(Collected data)

● ● ● ●

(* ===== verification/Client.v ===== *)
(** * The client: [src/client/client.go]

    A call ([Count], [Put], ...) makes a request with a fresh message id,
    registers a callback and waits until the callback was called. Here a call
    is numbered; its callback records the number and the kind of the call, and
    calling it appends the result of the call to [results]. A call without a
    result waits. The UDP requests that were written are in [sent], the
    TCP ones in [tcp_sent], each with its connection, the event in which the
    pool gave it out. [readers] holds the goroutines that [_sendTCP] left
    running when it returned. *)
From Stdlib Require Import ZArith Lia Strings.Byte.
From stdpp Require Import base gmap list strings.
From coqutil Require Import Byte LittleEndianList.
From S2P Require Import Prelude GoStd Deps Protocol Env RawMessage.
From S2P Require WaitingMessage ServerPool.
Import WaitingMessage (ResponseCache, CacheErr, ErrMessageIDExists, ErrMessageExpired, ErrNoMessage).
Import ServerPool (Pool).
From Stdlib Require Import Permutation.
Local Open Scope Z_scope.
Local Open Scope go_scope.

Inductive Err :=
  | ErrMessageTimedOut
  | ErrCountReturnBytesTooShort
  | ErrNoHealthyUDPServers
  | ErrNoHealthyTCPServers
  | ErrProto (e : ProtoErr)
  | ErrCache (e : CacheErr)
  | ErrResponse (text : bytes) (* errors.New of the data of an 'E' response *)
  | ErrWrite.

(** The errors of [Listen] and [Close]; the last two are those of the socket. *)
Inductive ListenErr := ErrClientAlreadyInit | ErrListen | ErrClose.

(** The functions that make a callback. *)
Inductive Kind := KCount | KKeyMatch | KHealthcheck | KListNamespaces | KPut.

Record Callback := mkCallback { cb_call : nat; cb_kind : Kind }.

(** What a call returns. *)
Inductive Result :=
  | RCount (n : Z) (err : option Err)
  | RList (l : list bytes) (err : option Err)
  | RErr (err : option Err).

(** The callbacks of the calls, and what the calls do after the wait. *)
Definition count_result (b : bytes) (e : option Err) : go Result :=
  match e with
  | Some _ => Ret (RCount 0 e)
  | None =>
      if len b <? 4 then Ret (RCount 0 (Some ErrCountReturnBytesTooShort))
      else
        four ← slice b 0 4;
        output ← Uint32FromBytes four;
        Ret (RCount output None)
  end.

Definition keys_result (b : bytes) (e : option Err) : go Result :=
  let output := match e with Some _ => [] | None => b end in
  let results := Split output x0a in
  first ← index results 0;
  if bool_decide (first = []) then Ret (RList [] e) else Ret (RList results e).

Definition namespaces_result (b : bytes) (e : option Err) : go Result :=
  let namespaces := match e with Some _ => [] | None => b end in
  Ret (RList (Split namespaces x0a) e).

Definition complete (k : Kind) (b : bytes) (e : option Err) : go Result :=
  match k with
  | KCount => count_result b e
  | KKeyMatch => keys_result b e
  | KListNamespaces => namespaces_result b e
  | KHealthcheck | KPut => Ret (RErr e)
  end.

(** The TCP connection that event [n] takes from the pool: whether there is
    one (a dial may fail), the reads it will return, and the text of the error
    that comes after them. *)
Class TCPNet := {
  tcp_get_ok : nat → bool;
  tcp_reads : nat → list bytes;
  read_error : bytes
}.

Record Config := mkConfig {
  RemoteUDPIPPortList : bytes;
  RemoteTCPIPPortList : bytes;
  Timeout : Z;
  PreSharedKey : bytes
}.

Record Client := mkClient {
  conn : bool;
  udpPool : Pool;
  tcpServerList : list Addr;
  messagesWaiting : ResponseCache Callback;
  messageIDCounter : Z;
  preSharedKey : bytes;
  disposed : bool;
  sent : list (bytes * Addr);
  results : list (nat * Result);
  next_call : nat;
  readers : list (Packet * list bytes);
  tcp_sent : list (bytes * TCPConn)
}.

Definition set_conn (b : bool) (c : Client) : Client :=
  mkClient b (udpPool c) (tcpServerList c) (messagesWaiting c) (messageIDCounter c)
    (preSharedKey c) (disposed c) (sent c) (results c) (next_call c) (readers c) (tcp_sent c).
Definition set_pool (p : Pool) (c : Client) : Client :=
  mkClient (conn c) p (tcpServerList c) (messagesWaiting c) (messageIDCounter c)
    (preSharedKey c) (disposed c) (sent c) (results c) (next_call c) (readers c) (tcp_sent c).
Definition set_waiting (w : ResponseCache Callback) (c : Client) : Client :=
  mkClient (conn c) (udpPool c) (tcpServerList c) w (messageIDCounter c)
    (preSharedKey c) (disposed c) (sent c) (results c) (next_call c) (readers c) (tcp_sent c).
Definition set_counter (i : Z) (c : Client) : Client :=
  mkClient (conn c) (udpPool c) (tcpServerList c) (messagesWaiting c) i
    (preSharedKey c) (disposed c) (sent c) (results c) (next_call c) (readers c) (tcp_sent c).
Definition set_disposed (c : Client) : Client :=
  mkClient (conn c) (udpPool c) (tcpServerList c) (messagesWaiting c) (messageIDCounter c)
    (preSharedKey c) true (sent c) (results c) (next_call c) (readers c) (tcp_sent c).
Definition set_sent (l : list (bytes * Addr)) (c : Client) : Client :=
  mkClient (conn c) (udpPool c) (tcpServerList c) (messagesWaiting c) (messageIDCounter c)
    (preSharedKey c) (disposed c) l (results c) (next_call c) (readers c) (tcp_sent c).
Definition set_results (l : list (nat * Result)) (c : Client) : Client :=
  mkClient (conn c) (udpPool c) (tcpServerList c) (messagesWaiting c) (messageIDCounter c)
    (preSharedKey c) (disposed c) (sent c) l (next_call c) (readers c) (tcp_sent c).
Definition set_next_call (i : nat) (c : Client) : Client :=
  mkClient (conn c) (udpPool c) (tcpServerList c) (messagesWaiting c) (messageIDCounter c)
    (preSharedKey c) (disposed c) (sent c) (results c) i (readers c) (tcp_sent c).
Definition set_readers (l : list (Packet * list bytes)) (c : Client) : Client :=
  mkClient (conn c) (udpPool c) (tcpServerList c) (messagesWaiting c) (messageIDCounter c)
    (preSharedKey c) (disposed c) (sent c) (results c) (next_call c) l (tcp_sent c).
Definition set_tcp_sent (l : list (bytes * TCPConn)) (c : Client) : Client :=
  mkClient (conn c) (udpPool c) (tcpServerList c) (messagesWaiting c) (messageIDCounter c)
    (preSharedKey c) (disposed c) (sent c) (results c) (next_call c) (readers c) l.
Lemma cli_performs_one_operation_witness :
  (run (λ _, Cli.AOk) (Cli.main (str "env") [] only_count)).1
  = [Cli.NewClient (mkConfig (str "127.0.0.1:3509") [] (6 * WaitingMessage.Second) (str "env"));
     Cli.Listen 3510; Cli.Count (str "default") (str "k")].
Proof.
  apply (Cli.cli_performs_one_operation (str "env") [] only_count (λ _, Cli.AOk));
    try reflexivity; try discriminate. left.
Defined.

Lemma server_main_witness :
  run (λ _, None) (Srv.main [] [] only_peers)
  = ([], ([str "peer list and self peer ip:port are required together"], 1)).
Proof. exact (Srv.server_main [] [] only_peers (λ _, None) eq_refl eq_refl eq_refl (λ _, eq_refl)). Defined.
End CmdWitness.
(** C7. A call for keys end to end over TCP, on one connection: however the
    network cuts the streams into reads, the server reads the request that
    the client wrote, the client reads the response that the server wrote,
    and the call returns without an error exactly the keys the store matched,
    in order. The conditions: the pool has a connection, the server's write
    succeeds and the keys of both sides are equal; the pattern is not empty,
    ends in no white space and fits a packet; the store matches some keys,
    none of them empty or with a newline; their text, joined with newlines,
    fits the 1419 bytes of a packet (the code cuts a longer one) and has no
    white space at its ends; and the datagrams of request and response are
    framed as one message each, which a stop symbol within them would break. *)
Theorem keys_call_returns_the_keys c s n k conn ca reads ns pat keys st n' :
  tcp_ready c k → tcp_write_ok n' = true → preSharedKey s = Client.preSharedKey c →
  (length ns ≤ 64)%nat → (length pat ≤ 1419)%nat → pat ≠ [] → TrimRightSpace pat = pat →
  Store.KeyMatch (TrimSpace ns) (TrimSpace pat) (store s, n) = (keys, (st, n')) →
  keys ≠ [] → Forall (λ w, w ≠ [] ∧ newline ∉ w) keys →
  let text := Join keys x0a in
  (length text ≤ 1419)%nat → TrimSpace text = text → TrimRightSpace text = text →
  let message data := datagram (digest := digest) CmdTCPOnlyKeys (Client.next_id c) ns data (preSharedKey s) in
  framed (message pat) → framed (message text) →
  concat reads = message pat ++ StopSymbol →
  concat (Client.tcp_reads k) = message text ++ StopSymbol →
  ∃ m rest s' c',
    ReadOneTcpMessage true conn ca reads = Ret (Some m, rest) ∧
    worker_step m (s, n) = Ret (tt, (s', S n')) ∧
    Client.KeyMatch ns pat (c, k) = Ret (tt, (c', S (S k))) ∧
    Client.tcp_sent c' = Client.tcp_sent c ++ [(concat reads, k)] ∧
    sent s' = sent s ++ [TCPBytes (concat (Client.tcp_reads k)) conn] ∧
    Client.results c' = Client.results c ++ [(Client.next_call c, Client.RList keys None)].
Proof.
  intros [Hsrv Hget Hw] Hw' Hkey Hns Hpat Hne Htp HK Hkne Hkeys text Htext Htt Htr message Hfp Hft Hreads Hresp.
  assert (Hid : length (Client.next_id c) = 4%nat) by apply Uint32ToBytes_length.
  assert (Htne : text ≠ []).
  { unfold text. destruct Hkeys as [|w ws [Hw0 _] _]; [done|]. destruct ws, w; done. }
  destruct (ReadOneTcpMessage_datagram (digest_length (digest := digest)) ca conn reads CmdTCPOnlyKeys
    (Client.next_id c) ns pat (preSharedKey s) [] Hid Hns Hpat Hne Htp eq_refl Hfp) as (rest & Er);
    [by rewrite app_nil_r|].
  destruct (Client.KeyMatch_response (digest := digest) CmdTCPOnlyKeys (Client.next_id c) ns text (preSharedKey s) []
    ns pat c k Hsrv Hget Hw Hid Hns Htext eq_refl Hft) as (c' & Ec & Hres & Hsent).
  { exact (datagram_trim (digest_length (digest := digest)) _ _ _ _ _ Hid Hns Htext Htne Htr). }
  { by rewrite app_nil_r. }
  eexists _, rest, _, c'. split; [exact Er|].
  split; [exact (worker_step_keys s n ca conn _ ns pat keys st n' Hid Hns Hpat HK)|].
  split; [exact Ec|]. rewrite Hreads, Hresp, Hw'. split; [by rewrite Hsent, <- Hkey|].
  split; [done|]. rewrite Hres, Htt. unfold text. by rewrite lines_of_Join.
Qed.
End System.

● ● ● ●

Precisely reproduce the lines of the entries, beginning at the first and ending at the one containing "registers a callback". Add nothing.

(* ===== verification/Client.v ===== *)
(** * The client: [src/client/client.go]

    A call ([Count], [Put], ...) makes a request with a fresh message id,
    registers a callback and waits until the callback was called. Here a call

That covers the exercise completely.